From the data below, copy exactly the lines that lie between the one holding "unfold decodePCIResourceMappingRequest. apply" and the one holding "p) -> keeps_all tr p.", including both, and nothing more.

···

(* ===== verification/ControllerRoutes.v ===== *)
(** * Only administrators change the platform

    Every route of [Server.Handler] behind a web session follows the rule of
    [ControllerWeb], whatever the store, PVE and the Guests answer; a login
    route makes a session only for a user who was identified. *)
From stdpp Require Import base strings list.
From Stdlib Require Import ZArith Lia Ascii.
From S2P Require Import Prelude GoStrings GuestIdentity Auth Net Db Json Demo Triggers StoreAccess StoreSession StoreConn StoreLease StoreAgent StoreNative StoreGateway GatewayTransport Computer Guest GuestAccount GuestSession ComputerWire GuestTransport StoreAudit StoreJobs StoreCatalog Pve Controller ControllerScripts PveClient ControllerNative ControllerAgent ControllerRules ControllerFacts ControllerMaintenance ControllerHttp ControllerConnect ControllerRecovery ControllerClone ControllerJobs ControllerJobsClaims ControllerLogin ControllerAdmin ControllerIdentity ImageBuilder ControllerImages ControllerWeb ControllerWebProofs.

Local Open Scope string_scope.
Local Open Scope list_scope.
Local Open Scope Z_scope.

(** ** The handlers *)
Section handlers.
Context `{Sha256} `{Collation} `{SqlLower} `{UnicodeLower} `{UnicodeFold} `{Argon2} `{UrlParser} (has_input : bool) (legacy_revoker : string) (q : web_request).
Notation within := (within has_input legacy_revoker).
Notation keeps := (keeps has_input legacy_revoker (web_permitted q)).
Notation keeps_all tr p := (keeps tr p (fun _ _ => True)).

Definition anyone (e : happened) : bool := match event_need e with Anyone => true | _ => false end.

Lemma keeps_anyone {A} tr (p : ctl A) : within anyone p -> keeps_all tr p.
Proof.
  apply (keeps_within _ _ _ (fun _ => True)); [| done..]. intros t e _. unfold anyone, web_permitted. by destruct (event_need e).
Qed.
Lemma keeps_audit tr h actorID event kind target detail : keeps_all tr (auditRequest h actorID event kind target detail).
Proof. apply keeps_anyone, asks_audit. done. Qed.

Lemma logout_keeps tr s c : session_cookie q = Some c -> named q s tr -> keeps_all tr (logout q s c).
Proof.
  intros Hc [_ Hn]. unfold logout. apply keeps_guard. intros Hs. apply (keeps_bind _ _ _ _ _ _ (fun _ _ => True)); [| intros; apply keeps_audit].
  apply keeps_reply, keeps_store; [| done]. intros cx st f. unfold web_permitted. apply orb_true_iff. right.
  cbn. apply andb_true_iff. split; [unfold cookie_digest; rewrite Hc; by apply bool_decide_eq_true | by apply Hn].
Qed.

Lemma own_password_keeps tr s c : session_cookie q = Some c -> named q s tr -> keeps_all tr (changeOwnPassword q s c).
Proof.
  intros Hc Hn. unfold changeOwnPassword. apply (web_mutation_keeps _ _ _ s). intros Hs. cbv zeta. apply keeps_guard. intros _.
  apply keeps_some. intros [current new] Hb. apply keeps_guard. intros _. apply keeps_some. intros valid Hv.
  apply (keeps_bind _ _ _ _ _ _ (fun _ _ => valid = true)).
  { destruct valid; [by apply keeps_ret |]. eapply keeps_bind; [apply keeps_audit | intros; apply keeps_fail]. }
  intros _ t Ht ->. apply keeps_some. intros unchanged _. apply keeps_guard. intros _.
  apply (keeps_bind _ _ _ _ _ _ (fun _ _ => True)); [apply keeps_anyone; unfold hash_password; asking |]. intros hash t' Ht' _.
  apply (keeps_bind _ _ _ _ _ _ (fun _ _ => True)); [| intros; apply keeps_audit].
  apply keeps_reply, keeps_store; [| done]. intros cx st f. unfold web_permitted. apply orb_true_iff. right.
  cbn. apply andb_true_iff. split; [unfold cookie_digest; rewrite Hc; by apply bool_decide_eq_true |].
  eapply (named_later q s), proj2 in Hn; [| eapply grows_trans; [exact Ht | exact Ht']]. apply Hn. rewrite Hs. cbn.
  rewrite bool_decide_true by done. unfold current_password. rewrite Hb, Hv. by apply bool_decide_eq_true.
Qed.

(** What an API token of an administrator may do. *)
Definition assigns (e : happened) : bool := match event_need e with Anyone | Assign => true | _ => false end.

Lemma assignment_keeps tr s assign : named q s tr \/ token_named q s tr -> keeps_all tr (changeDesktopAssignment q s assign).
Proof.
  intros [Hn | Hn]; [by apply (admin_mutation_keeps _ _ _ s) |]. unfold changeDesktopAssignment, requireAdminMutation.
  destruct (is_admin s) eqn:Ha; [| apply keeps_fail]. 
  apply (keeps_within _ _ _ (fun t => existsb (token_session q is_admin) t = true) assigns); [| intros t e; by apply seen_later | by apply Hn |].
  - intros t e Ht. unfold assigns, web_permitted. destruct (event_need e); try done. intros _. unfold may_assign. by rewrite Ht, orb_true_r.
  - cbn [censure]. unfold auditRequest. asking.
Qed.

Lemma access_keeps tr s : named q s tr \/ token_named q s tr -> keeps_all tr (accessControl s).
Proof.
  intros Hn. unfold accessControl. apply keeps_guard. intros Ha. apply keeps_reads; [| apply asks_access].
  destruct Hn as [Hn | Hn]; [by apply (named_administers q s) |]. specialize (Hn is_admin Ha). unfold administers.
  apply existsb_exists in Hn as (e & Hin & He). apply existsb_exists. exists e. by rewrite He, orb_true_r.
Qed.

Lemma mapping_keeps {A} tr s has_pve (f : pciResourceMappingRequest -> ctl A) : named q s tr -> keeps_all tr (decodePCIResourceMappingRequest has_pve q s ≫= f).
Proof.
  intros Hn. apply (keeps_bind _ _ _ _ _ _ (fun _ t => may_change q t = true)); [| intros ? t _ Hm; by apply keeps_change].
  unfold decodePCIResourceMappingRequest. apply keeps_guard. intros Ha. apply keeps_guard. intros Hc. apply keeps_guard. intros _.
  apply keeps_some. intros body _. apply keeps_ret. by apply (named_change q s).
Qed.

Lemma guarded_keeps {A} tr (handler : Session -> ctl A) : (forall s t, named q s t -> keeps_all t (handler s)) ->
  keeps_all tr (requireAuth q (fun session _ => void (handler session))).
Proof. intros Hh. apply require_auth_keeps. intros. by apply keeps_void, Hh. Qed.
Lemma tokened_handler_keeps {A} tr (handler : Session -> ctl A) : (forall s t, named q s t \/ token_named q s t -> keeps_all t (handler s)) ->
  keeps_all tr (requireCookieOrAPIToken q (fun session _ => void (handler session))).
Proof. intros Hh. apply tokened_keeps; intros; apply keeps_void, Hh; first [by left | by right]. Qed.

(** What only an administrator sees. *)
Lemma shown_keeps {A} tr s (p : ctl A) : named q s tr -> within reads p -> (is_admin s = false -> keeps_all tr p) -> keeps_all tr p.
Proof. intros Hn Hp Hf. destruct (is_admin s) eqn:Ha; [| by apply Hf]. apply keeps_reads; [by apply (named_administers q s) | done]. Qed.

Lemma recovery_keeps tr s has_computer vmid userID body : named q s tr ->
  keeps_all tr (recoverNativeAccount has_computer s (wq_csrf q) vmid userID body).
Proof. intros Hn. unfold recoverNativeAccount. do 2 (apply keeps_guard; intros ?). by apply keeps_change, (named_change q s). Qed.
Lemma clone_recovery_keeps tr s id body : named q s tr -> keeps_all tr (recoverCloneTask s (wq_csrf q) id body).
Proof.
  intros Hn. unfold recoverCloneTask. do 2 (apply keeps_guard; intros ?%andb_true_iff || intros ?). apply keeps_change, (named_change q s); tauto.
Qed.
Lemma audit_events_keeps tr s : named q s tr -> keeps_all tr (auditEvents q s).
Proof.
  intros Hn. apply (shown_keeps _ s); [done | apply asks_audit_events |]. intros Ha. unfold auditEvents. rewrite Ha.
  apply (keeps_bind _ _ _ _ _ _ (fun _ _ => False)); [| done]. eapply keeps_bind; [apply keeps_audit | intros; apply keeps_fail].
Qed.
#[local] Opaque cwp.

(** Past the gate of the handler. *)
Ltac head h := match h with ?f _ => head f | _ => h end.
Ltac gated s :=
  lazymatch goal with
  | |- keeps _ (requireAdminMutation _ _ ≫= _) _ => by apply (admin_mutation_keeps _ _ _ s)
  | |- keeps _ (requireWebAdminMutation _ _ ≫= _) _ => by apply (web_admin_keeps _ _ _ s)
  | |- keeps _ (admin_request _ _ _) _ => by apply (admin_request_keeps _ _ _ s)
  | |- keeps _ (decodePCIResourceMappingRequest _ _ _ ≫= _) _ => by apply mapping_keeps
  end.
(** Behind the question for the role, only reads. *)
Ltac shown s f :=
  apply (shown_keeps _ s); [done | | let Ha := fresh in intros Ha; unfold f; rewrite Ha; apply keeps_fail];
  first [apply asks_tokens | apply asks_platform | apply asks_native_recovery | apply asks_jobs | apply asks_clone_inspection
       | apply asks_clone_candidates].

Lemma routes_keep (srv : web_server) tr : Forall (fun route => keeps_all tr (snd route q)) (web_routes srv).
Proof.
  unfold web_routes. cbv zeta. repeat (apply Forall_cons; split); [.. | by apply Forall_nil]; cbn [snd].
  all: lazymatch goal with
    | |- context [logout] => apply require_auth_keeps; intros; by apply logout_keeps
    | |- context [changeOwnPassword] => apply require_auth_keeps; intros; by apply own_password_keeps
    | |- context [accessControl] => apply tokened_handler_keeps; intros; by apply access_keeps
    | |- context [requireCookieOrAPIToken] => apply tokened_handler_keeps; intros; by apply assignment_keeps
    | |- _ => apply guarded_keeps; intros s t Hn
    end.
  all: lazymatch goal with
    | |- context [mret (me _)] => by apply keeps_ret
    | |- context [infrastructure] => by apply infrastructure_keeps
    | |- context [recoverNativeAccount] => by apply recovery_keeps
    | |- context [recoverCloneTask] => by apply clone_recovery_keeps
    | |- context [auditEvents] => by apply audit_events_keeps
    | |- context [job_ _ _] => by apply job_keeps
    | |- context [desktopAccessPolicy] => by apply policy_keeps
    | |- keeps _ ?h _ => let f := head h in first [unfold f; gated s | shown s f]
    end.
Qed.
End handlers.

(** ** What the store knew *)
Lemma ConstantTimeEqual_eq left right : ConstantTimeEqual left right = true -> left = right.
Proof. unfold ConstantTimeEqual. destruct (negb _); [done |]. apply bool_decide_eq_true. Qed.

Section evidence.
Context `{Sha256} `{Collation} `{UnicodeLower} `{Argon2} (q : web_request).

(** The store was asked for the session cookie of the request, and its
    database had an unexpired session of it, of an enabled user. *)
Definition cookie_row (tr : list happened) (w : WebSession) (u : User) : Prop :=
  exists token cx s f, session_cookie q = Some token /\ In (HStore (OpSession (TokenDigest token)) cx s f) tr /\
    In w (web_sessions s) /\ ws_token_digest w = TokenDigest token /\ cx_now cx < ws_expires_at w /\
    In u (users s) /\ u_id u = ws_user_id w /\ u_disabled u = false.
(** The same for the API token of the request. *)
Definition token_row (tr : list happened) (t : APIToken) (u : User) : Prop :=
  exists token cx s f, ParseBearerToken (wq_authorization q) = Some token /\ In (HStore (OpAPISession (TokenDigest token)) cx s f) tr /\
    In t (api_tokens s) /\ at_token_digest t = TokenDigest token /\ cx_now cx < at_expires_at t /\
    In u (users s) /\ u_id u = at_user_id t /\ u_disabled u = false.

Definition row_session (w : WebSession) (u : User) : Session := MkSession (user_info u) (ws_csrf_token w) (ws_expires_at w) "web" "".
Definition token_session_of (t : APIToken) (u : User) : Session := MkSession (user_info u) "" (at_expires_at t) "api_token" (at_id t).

···

# [EXERCISE ANSWER]
  unfold decodePCIResourceMappingRequest. apply keeps_guard. intros Ha. apply keeps_guard. intros Hc. apply keeps_guard. intros _.
  apply keeps_some. intros body _. apply keeps_ret. by apply (named_change q s).
Qed.

Lemma guarded_keeps {A} tr (handler : Session -> ctl A) : (forall s t, named q s t -> keeps_all t (handler s)) ->
  keeps_all tr (requireAuth q (fun session _ => void (handler session))).
Proof. intros Hh. apply require_auth_keeps. intros. by apply keeps_void, Hh. Qed.
Lemma tokened_handler_keeps {A} tr (handler : Session -> ctl A) : (forall s t, named q s t \/ token_named q s t -> keeps_all t (handler s)) ->
  keeps_all tr (requireCookieOrAPIToken q (fun session _ => void (handler session))).
Proof. intros Hh. apply tokened_keeps; intros; apply keeps_void, Hh; first [by left | by right]. Qed.

(** What only an administrator sees. *)
Lemma shown_keeps {A} tr s (p : ctl A) : named q s tr -> within reads p -> (is_admin s = false -> keeps_all tr p) -> keeps_all tr p.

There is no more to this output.